Many years ago I discussed this with a full motion sim computing guy (back in the days when GEC were building computers and real programmers used assembler and Fortran… nowadays real programmers use assembler and C of course 
) and all the full motion sims wee running a set of partial differential equations which were built for every aircraft to be simulated. With lots of special cases e.g. when the flaps, wheels, spoilers etc are extended, and then rather more so when everything falls apart when the wheels touch the ground Eventually, by say 1965 (when decent computers existed) this process was well developed, and e.g. when the Concorde first flew, the test pilot reported that it flew just like the sim. Same with Apollo, of course, which had way more resources thrown at the simulation side.
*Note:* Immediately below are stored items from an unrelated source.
(** With distinct objects in scope, the leaderboard cannot supply a
    secondary option either: it is consulted only when the scope holds the
    best model alone, and an entry that differs from the best model matches
    nothing there. *)
Lemma otherModel_head pool brandSegment best :
  NoDup (map fst pool) ->
  (forall b, best = Some b -> In b pool) ->
  otherModel pool brandSegment best
  = hd_error (sort comparePositive (filter (fun m => negb (sameObject m best)) pool)).
Proof.
  intros Hnd Hbest. unfold otherModel.
  set (others := filter (fun m => negb (sameObject m best)) pool).
  destruct (hd_error (sort comparePositive others)) as [m |] eqn:E; [reflexivity |].
  assert (others = []) as Hnil.
  { apply (sort_nil_iff comparePositive).
    destruct (sort comparePositive others); [reflexivity | discriminate]. }
  cbv zeta.
  match goal with
  | |- match find ?d _ with _ => _ end = _ => destruct (find d (leaderboard brandSegment)) as [e |] eqn:F
  end; [| reflexivity].
  apply find_some in F. destruct F as [_ Hd].
  destruct (find (matchesEntry e) pool) as [o |] eqn:Fo; [| reflexivity].
  exfalso. apply find_some in Fo. destruct Fo as [Ho Hm].
  pose proof (filter_nil_all _ _ Hnil o Ho) as Hsame. simpl in Hsame.
  apply negb_false_iff in Hsame.
  destruct best as [b |]; [| discriminate].
  simpl in Hsame. apply Nat.eqb_eq in Hsame.
  assert (o = b) as -> by (apply (same_id_same_object pool); auto).
  unfold matchesEntry in Hm. apply andb_true_iff in Hm. destruct Hm as [Hb Hmo].
  apply String.eqb_eq in Hb. apply String.eqb_eq in Hmo.
  rewrite Hb, Hmo, !String.eqb_refl in Hd. discriminate.
Qed.

Lemma bestModel_in_pool pool brandSegment b :
  bestModel pool brandSegment = Some b -> In b pool.
Proof.
  rewrite bestModel_head. intro H.
  apply (sort_head_first compareScore compareScore_trans compareScore_total) in H.
  tauto.
Qed.

End BuyerSelection.

Section BuyerCards.
Import JS Buyer.
Variables toFixed1 toLocaleString numToString : Q -> string.

Lemma brandCards_appends selectedBrand inScope brandSegment recs :
  brandCards toLocaleString numToString selectedBrand inScope brandSegment recs
  = recs ++ brandCards toLocaleString numToString selectedBrand inScope brandSegment [].
Proof.
  unfold brandCards, push. destruct (String.eqb selectedBrand "all").
  - destruct (hd_error inScope); simpl; [reflexivity | symmetry; apply app_nil_r].
  - cbv zeta.
    repeat match goal with
           | |- context [match ?x with _ => _ end] => destruct x
           end; simpl; try reflexivity; symmetry; apply app_nil_r.
Qed.

Lemma otherModelCards_appends other recs :
  otherModelCards numToString other recs = recs ++ otherModelCards numToString other [].
Proof.
  unfold otherModelCards, push. destruct other as [[i m] |]; simpl;
    [reflexivity | symmetry; apply app_nil_r].
Qed.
Ideally, GA autopilots should have their control loop parameters developed using such models but, hey, this is GA, which is why so many “certified” autopilot installations are unstable under some loading / speed conditions. Especially STEC whose STCs were mostly obtained on the back of others which in turn were never fully flight tested, back in the goode olde days when you could do that. King did it a lot better… How well Garmin and the (much less funded) Avidyne have done it with their current autopilot products, I don’t know, but they have so few STCs that they may have done it right (actually flight tested it properly).